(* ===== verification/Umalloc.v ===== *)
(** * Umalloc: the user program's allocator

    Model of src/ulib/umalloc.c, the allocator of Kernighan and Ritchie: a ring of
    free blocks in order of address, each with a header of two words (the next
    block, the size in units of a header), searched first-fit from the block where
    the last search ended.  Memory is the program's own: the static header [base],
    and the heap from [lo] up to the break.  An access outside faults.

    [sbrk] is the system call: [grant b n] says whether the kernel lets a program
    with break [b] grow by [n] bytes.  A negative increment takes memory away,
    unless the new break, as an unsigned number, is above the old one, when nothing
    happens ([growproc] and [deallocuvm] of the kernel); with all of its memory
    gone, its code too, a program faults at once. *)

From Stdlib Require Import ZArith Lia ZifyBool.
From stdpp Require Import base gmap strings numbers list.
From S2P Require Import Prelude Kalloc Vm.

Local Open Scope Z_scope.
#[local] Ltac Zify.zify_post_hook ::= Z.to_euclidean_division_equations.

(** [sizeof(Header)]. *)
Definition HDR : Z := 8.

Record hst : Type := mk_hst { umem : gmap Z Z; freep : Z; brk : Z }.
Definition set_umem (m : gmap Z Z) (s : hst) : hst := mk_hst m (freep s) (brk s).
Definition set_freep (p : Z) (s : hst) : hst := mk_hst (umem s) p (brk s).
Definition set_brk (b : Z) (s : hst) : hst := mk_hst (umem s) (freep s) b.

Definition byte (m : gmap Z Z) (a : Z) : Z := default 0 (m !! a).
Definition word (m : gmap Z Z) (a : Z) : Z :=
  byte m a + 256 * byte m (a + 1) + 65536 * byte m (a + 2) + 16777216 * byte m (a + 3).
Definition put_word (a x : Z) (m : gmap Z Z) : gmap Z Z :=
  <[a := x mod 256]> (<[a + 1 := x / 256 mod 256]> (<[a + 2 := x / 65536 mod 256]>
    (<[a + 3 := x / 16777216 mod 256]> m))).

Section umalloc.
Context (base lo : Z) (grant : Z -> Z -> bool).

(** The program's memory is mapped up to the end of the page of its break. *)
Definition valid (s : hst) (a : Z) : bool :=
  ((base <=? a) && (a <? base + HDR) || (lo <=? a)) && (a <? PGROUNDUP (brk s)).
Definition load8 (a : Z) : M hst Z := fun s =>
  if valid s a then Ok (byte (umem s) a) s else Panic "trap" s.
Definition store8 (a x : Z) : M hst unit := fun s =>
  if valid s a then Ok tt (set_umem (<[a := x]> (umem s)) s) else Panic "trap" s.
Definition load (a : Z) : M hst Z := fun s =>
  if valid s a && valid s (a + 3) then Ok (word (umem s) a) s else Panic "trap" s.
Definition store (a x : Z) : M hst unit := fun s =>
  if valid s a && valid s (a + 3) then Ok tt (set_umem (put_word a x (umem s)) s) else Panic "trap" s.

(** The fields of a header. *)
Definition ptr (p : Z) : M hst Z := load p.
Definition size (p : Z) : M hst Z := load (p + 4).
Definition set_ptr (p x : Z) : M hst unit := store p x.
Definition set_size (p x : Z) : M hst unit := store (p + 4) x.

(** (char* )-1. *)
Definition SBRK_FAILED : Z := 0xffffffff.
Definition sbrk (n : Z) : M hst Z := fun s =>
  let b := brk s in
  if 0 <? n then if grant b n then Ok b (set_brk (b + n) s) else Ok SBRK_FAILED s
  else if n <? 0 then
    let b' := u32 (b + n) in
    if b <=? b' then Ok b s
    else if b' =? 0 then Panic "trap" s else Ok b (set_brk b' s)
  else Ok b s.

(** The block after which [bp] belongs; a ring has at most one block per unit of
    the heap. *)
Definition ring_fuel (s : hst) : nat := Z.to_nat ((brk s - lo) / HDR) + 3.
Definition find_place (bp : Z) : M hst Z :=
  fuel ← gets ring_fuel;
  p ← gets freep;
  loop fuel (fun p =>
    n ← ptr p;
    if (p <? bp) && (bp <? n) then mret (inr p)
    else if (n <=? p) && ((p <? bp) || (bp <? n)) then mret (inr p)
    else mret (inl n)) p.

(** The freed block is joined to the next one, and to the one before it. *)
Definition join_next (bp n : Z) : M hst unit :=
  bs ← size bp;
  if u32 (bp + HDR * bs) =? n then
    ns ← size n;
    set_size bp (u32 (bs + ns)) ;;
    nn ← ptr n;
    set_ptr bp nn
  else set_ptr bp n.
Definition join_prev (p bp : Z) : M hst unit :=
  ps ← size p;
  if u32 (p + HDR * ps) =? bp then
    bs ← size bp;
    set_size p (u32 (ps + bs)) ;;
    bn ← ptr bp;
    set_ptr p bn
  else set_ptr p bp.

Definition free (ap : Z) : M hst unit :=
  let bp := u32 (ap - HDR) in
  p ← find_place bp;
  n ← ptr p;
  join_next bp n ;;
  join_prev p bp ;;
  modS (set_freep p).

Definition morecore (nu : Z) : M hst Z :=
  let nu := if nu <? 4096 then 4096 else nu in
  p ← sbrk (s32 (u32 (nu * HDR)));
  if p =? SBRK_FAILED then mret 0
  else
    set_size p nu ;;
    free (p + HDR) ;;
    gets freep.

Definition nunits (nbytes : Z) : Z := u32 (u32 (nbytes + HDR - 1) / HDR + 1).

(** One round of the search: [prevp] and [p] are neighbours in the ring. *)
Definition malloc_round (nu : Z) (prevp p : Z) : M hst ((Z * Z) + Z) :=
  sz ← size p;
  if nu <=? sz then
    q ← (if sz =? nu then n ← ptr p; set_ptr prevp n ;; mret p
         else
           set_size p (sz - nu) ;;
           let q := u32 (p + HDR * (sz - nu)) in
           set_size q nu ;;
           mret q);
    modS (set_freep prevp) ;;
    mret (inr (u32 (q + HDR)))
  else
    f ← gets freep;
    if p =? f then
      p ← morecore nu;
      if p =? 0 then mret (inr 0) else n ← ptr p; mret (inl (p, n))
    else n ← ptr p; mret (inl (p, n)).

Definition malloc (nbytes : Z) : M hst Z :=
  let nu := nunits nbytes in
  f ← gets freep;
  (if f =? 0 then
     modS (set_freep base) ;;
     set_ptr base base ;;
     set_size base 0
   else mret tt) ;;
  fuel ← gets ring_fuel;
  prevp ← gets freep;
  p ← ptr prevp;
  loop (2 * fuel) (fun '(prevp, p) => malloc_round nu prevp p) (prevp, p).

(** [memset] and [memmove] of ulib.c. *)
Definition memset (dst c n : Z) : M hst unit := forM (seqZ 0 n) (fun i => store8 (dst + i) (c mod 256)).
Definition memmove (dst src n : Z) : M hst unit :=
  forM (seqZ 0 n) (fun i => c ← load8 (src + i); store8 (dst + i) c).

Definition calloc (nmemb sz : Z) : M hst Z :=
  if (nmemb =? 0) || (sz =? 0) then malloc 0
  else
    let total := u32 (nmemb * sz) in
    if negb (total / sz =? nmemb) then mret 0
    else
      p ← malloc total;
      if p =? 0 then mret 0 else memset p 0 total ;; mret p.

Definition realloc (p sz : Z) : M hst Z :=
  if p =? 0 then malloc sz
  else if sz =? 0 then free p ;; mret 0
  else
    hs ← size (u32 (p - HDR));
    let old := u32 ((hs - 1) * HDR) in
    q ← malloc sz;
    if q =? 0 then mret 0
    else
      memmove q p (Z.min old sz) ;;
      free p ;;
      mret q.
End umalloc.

____

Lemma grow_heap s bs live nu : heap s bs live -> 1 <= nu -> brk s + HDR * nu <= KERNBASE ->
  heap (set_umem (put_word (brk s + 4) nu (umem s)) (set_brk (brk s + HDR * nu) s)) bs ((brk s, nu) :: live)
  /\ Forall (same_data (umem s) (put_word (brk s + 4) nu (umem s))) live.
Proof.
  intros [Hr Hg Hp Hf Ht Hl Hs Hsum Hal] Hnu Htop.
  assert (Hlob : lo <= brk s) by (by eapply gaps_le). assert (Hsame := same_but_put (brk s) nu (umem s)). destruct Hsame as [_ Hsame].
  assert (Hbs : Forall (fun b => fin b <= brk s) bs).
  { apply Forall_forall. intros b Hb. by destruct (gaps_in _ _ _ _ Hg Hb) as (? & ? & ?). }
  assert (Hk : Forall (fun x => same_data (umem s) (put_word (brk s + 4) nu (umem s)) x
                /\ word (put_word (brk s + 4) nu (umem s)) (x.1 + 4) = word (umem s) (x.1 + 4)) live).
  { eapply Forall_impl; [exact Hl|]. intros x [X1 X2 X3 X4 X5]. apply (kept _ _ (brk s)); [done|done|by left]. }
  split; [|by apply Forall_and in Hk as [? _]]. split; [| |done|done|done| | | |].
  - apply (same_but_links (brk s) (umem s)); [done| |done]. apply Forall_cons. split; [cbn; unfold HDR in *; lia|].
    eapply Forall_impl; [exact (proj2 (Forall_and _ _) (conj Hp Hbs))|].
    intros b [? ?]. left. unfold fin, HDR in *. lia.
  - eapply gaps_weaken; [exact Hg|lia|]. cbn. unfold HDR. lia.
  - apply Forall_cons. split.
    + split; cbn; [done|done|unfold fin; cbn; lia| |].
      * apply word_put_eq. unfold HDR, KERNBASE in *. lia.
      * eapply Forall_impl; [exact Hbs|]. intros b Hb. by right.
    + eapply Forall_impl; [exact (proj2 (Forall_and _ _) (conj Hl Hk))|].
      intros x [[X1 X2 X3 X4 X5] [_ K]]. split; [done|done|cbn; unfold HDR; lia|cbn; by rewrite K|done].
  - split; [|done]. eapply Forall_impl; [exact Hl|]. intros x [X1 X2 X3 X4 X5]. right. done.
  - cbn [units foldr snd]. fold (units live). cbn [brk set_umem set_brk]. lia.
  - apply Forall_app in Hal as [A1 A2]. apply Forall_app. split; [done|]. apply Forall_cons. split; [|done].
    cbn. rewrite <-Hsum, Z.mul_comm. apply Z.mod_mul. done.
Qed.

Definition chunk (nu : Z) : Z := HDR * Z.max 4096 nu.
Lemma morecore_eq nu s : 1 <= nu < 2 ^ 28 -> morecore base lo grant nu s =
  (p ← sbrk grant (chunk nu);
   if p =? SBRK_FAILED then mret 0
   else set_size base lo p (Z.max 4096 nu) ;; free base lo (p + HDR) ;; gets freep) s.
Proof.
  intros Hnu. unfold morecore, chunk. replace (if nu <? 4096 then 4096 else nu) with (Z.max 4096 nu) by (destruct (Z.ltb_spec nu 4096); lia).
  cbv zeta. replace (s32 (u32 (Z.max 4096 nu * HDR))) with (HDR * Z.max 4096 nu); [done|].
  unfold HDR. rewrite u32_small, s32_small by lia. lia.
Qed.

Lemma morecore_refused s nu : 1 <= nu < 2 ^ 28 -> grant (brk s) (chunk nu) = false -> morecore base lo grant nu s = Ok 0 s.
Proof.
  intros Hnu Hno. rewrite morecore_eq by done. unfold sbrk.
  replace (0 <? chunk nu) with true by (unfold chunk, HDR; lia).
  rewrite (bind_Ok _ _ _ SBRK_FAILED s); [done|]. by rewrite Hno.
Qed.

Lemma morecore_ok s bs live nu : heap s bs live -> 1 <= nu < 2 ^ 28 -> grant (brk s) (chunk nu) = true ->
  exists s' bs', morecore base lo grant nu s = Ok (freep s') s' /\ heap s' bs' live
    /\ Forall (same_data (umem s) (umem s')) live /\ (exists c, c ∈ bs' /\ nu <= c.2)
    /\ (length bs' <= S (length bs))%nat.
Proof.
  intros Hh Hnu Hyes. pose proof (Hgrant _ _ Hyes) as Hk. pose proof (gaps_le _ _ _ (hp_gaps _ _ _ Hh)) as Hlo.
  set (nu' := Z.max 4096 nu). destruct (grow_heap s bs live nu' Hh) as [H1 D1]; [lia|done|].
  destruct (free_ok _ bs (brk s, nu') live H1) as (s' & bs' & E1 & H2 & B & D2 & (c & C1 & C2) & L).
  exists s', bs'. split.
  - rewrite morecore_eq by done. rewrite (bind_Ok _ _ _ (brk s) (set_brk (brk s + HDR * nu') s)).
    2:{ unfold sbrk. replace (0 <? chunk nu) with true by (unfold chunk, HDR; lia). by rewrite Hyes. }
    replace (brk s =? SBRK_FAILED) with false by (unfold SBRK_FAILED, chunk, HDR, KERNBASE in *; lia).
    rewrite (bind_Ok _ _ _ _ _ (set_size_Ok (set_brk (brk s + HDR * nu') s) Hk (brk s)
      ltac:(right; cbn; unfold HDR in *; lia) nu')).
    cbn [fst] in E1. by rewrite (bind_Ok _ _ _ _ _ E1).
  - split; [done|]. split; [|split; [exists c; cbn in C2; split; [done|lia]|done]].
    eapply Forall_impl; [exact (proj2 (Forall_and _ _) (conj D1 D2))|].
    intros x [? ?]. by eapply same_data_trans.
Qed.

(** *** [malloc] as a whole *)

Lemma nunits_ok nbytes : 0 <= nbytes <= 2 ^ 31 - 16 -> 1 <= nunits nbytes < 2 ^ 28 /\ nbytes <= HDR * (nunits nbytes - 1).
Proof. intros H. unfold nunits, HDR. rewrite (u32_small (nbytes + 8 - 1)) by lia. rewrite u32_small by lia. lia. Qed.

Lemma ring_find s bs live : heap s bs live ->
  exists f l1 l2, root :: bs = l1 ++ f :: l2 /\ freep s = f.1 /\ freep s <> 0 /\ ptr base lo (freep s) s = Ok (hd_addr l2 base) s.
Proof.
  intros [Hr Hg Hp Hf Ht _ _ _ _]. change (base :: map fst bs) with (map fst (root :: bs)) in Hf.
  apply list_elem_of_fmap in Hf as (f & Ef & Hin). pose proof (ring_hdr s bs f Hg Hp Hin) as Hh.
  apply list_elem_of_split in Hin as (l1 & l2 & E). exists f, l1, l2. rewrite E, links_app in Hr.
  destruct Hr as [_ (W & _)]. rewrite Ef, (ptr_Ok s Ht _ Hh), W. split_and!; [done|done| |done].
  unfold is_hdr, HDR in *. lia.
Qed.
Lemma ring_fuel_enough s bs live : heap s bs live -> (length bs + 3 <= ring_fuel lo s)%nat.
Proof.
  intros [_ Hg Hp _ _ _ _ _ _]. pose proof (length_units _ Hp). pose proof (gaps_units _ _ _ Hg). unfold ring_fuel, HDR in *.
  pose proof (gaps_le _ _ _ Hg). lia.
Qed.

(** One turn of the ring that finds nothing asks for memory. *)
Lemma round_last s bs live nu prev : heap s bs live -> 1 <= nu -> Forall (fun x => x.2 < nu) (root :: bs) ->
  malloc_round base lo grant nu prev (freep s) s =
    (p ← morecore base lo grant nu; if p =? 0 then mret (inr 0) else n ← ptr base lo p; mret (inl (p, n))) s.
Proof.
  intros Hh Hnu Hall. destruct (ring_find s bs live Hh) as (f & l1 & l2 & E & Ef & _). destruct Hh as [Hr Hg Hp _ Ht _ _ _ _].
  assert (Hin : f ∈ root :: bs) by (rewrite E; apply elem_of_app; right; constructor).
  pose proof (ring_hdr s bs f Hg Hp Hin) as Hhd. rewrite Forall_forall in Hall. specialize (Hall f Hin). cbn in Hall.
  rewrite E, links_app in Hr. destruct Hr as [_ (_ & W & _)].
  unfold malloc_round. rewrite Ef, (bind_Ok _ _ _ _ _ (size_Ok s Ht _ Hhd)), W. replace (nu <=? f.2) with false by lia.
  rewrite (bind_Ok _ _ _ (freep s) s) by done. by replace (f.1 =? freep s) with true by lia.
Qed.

____

§ **ABOUT THIS EXERCISE**: Please output exactly the lines between the one holding "then Ok (word" and the one holding "Definition ptr (p : Z) : M hst Z := load p." in the records above, inclusive, and nothing more.

§ **EXERCISE SOLUTION**:
  if valid s a && valid s (a + 3) then Ok (word (umem s) a) s else Panic "trap" s.
Definition store (a x : Z) : M hst unit := fun s =>
  if valid s a && valid s (a + 3) then Ok tt (set_umem (put_word a x (umem s)) s) else Panic "trap" s.

(** The fields of a header. *)
Definition ptr (p : Z) : M hst Z := load p.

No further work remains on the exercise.